School-age assessments:

- Child Behavior Checklist for Ages 6-18 (CBCL/6-18)
- Teacher's Report Form (TRF)
- Youth Self-Report (YSR)
- Brief Problem Monitor for Ages 6-18 (BPM-P/6-18, BPM-T/6-18, or BPM-Y/6-18, depending on whether the form is completed by the teacher, parent, or youth)
- Semistructured Clinical Interview for Children and Adolescents (SCICA)
- Direct Observation Form (DOF) – For ages 6 through 11.

Adult assessments:

- Adult Self-Report (ASR) – To be completed by the adult. This assesses the adult's adaptive functioning, strengths, and problems.
- Adult Behavior Checklist (ABCL) – To be completed by a known individual of the adult, meant to reflect answers provided on the ASR.
- Brief Problem Monitor for Ages 18-59 (BPM/18-59)

Older adult assessments:

- Older Adult Self-Report 60-90+ (OASR
- Older Adult Behavior Checklist 60-90+ (OABCL)

The ASEBA also provides multicultural supplements for the provided self-report assessments, allowing for comparison of selected scores with the norms from the non-standard culture.
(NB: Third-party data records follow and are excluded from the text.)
(* ===== verification/SqlPolicyCase.v ===== *)
(** * The SQL policy gate does not depend on letter case *)

From S2P Require Import Prelude Api SqlLexer SqlLexerFacts SqlPolicy SqlPolicyFacts.
From stdpp Require Import options.

Lemma is_unsupported_account_or_event_statement_upper tokens :
  is_unsupported_account_or_event_statement (upper_tokens tokens) = is_unsupported_account_or_event_statement tokens.
Proof. unfold is_unsupported_account_or_event_statement. family_case. Qed.
#[export] Hint Rewrite is_unsupported_account_or_event_statement_upper : case_folding.

Lemma is_unsupported_plugin_statement_upper tokens :
  is_unsupported_plugin_statement (upper_tokens tokens) = is_unsupported_plugin_statement tokens.
Proof. unfold is_unsupported_plugin_statement. family_case. Qed.
#[export] Hint Rewrite is_unsupported_plugin_statement_upper : case_folding.

Lemma is_unsupported_udf_statement_upper tokens :
  is_unsupported_udf_statement (upper_tokens tokens) = is_unsupported_udf_statement tokens.
Proof. unfold is_unsupported_udf_statement. family_case. Qed.
#[export] Hint Rewrite is_unsupported_udf_statement_upper : case_folding.

Lemma is_unsupported_replication_statement_upper tokens :
  is_unsupported_replication_statement (upper_tokens tokens) = is_unsupported_replication_statement tokens.
Proof. unfold is_unsupported_replication_statement. family_case. Qed.
#[export] Hint Rewrite is_unsupported_replication_statement_upper : case_folding.

Lemma is_unsupported_binlog_statement_upper tokens :
  is_unsupported_binlog_statement (upper_tokens tokens) = is_unsupported_binlog_statement tokens.
Proof. unfold is_unsupported_binlog_statement. family_case. Qed.
#[export] Hint Rewrite is_unsupported_binlog_statement_upper : case_folding.

Lemma is_unsupported_xa_statement_upper tokens :
  is_unsupported_xa_statement (upper_tokens tokens) = is_unsupported_xa_statement tokens.
Proof. unfold is_unsupported_xa_statement. family_case. Qed.
#[export] Hint Rewrite is_unsupported_xa_statement_upper : case_folding.

Lemma is_unsupported_replication_function_statement_upper tokens :
  is_unsupported_replication_function_statement (upper_tokens tokens) = is_unsupported_replication_function_statement tokens.
Proof. unfold is_unsupported_replication_function_statement. family_case. Qed.
#[export] Hint Rewrite is_unsupported_replication_function_statement_upper : case_folding.

Lemma is_unsupported_vector_sql_function_statement_upper tokens :
  is_unsupported_vector_sql_function_statement (upper_tokens tokens) = is_unsupported_vector_sql_function_statement tokens.
Proof. unfold is_unsupported_vector_sql_function_statement. family_case. Qed.
#[export] Hint Rewrite is_unsupported_vector_sql_function_statement_upper : case_folding.

Lemma is_unsupported_vector_index_statement_upper tokens :
  is_unsupported_vector_index_statement (upper_tokens tokens) = is_unsupported_vector_index_statement tokens.
Proof. unfold is_unsupported_vector_index_statement. family_case. Qed.
#[export] Hint Rewrite is_unsupported_vector_index_statement_upper : case_folding.

Lemma is_unsupported_xml_sql_function_call_upper tokens :
  is_unsupported_xml_sql_function_call (upper_tokens tokens) = is_unsupported_xml_sql_function_call tokens.
Proof. unfold is_unsupported_xml_sql_function_call. family_case. Qed.
#[export] Hint Rewrite is_unsupported_xml_sql_function_call_upper : case_folding.

Lemma is_unsupported_dynamic_column_function_call_upper tokens :
  is_unsupported_dynamic_column_function_call (upper_tokens tokens) = is_unsupported_dynamic_column_function_call tokens.
Proof. unfold is_unsupported_dynamic_column_function_call. family_case. Qed.
#[export] Hint Rewrite is_unsupported_dynamic_column_function_call_upper : case_folding.

Lemma is_unsupported_server_utility_function_statement_upper tokens :
  is_unsupported_server_utility_function_statement (upper_tokens tokens) = is_unsupported_server_utility_function_statement tokens.
Proof. unfold is_unsupported_server_utility_function_statement. family_case. Qed.
#[export] Hint Rewrite is_unsupported_server_utility_function_statement_upper : case_folding.

Lemma is_unsupported_sql_handler_statement_upper tokens :
  is_unsupported_sql_handler_statement (upper_tokens tokens) = is_unsupported_sql_handler_statement tokens.
Proof. unfold is_unsupported_sql_handler_statement. family_case. Qed.
#[export] Hint Rewrite is_unsupported_sql_handler_statement_upper : case_folding.

Lemma is_unsupported_select_file_statement_upper tokens :
  is_unsupported_select_file_statement (upper_tokens tokens) = is_unsupported_select_file_statement tokens.
Proof. unfold is_unsupported_select_file_statement. family_case. Qed.
#[export] Hint Rewrite is_unsupported_select_file_statement_upper : case_folding.

Lemma is_unsupported_load_file_import_statement_upper tokens :
  is_unsupported_load_file_import_statement (upper_tokens tokens) = is_unsupported_load_file_import_statement tokens.
Proof. unfold is_unsupported_load_file_import_statement. family_case. Qed.
#[export] Hint Rewrite is_unsupported_load_file_import_statement_upper : case_folding.

Lemma is_unsupported_help_statement_upper tokens :
  is_unsupported_help_statement (upper_tokens tokens) = is_unsupported_help_statement tokens.
Proof. unfold is_unsupported_help_statement. family_case. Qed.
#[export] Hint Rewrite is_unsupported_help_statement_upper : case_folding.

Lemma is_unsupported_static_show_info_statement_upper tokens :
  is_unsupported_static_show_info_statement (upper_tokens tokens) = is_unsupported_static_show_info_statement tokens.
Proof. unfold is_unsupported_static_show_info_statement. family_case. Qed.
#[export] Hint Rewrite is_unsupported_static_show_info_statement_upper : case_folding.

Lemma is_unsupported_processlist_metadata_statement_upper tokens :
  is_unsupported_processlist_metadata_statement (upper_tokens tokens) = is_unsupported_processlist_metadata_statement tokens.
Proof. unfold is_unsupported_processlist_metadata_statement. family_case. Qed.
#[export] Hint Rewrite is_unsupported_processlist_metadata_statement_upper : case_folding.

Lemma is_unsupported_foreign_server_metadata_statement_upper tokens :
  is_unsupported_foreign_server_metadata_statement (upper_tokens tokens) = is_unsupported_foreign_server_metadata_statement tokens.
Proof. unfold is_unsupported_foreign_server_metadata_statement. family_case. Qed.
#[export] Hint Rewrite is_unsupported_foreign_server_metadata_statement_upper : case_folding.

Lemma is_unsupported_backup_statement_upper tokens :
  is_unsupported_backup_statement (upper_tokens tokens) = is_unsupported_backup_statement tokens.
Proof. unfold is_unsupported_backup_statement. family_case. Qed.
#[export] Hint Rewrite is_unsupported_backup_statement_upper : case_folding.

Lemma is_unsupported_userstat_diagnostics_statement_upper tokens s :
  is_unsupported_userstat_diagnostics_statement (upper_tokens tokens) (upper s) = is_unsupported_userstat_diagnostics_statement tokens s.
Proof. unfold is_unsupported_userstat_diagnostics_statement. family_case. Qed.
#[export] Hint Rewrite is_unsupported_userstat_diagnostics_statement_upper : case_folding.

Lemma is_unsupported_user_variable_diagnostics_statement_upper tokens s :
  is_unsupported_user_variable_diagnostics_statement (upper_tokens tokens) (upper s) = is_unsupported_user_variable_diagnostics_statement tokens s.
Proof. unfold is_unsupported_user_variable_diagnostics_statement. family_case. Qed.
#[export] Hint Rewrite is_unsupported_user_variable_diagnostics_statement_upper : case_folding.

Lemma is_unsupported_statement_profiling_statement_upper tokens s :
  is_unsupported_statement_profiling_statement (upper_tokens tokens) (upper s) = is_unsupported_statement_profiling_statement tokens s.
Proof. unfold is_unsupported_statement_profiling_statement. family_case. Qed.
#[export] Hint Rewrite is_unsupported_statement_profiling_statement_upper : case_folding.

Lemma is_unsupported_query_cache_statement_upper tokens :
  is_unsupported_query_cache_statement (upper_tokens tokens) = is_unsupported_query_cache_statement tokens.
Proof. unfold is_unsupported_query_cache_statement. family_case. Qed.
#[export] Hint Rewrite is_unsupported_query_cache_statement_upper : case_folding.

Lemma is_unsupported_query_log_statement_upper tokens :
  is_unsupported_query_log_statement (upper_tokens tokens) = is_unsupported_query_log_statement tokens.
Proof. unfold is_unsupported_query_log_statement. family_case. Qed.
#[export] Hint Rewrite is_unsupported_query_log_statement_upper : case_folding.

Lemma is_unsupported_optimizer_trace_statement_upper tokens s :
  is_unsupported_optimizer_trace_statement (upper_tokens tokens) (upper s) = is_unsupported_optimizer_trace_statement tokens s.
Proof. unfold is_unsupported_optimizer_trace_statement. family_case. Qed.
#[export] Hint Rewrite is_unsupported_optimizer_trace_statement_upper : case_folding.

Lemma is_unsupported_persistent_statistics_statement_upper tokens :
  is_unsupported_persistent_statistics_statement (upper_tokens tokens) = is_unsupported_persistent_statistics_statement tokens.
Proof. unfold is_unsupported_persistent_statistics_statement. family_case. Qed.
#[export] Hint Rewrite is_unsupported_persistent_statistics_statement_upper : case_folding.

Lemma is_unsupported_server_set_statement_upper tokens :
  is_unsupported_server_set_statement (upper_tokens tokens) = is_unsupported_server_set_statement tokens.
Proof. unfold is_unsupported_server_set_statement. family_case. Qed.
#[export] Hint Rewrite is_unsupported_server_set_statement_upper : case_folding.

Lemma is_unsupported_oracle_sql_mode_statement_upper sql :
  is_unsupported_oracle_sql_mode_statement (upper sql) =
  is_unsupported_oracle_sql_mode_statement sql.
Proof.
  unfold is_unsupported_oracle_sql_mode_statement, is_sql_mode_assignment_target. family_case.
Qed.

Lemma is_unsupported_procedure_analyse_statement_upper sql :
  is_unsupported_procedure_analyse_statement (upper sql) =
  is_unsupported_procedure_analyse_statement sql.
Proof. unfold is_unsupported_procedure_analyse_statement. family_case. Qed.

Lemma is_unsupported_vector_runtime_statement_upper sql :
  is_unsupported_vector_runtime_statement (upper sql) =
  is_unsupported_vector_runtime_statement sql.
Proof. unfold is_unsupported_vector_runtime_statement. family_case. Qed.

Lemma is_unsupported_xml_sql_function_statement_upper sql :
  is_unsupported_xml_sql_function_statement (upper sql) =
  is_unsupported_xml_sql_function_statement sql.
Proof. unfold is_unsupported_xml_sql_function_statement. family_case. Qed.

Lemma is_unsupported_dynamic_column_statement_upper sql :
  is_unsupported_dynamic_column_statement (upper sql) =
  is_unsupported_dynamic_column_statement sql.
Proof. unfold is_unsupported_dynamic_column_statement. family_case. Qed.

Lemma is_unsupported_server_surface_sql_upper sql s :
  is_unsupported_server_surface_sql (upper sql) (upper s) =
  is_unsupported_server_surface_sql sql s.
Proof. unfold is_unsupported_server_surface_sql. family_case. Qed.
#[export] Hint Rewrite is_unsupported_oracle_sql_mode_statement_upper
  is_unsupported_procedure_analyse_statement_upper is_unsupported_vector_runtime_statement_upper
  is_unsupported_xml_sql_function_statement_upper is_unsupported_dynamic_column_statement_upper
  is_unsupported_server_surface_sql_upper : case_folding.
Additionally, the ASEBA forms have been translated into over 110 languages, although not every form is available in each language.

== Scales and scoring ==
Each ASEBA assessment consists of 113 items, which are used to provide a score report of 7 to 8 scales. Each item is not directly correlated with a specific scale, as the assessments recognize patterns of syndromes as belonging to a specific scale. These include:

|  | CBCL/1½-5 | C-TRF | CBCL/6-18 | TRF | YSR | ABCL | ASR | OABCL | OASR |
|---|---|---|---|---|---|---|---|---|---|
| Emotionally Reactive | x | x |  |  |  |  |  |  |  |
| Anxious/Depressed | x | x | x | x | x | x | x | x | x |
| Somatic Complaints | x | x | x | x | x | x | x | x | x |
| Withdrawn | x | x | x | x | x | x | x |  |  |
| Attention Problems | x | x | x | x | x | x | x |  |  |
| Aggressive Behavior | x | x | x | x | x | x | x |  |  |
| Sleep Problems | x |  |  |  |  |  |  |  |  |
| Social Problems |  |  | x | x | x |  |  |  |  |
| Thought Problems |  |  | x | x | x | x | x | x | x |
| Rule-Breaking Behavior |  |  | x | x | x | x | x |  |  |
| Intrusive |  |  |  |  |  | x | x | x | x |
| Worries |  |  |  |  |  |  |  | x | x |
| Functional Impairment |  |  |  |  |  |  |  | x | x |
| Memory/Cognition Problems |  |  |  |  |  |  |  | x | x |
| Irritable/Disinhibited |  |  |  |  |  |  |  | x | x |

The score reports list the individual's total score, as well as their t-score and the related percentile. The score reports also include Internalizing, Externalizing, and Total Problems scales.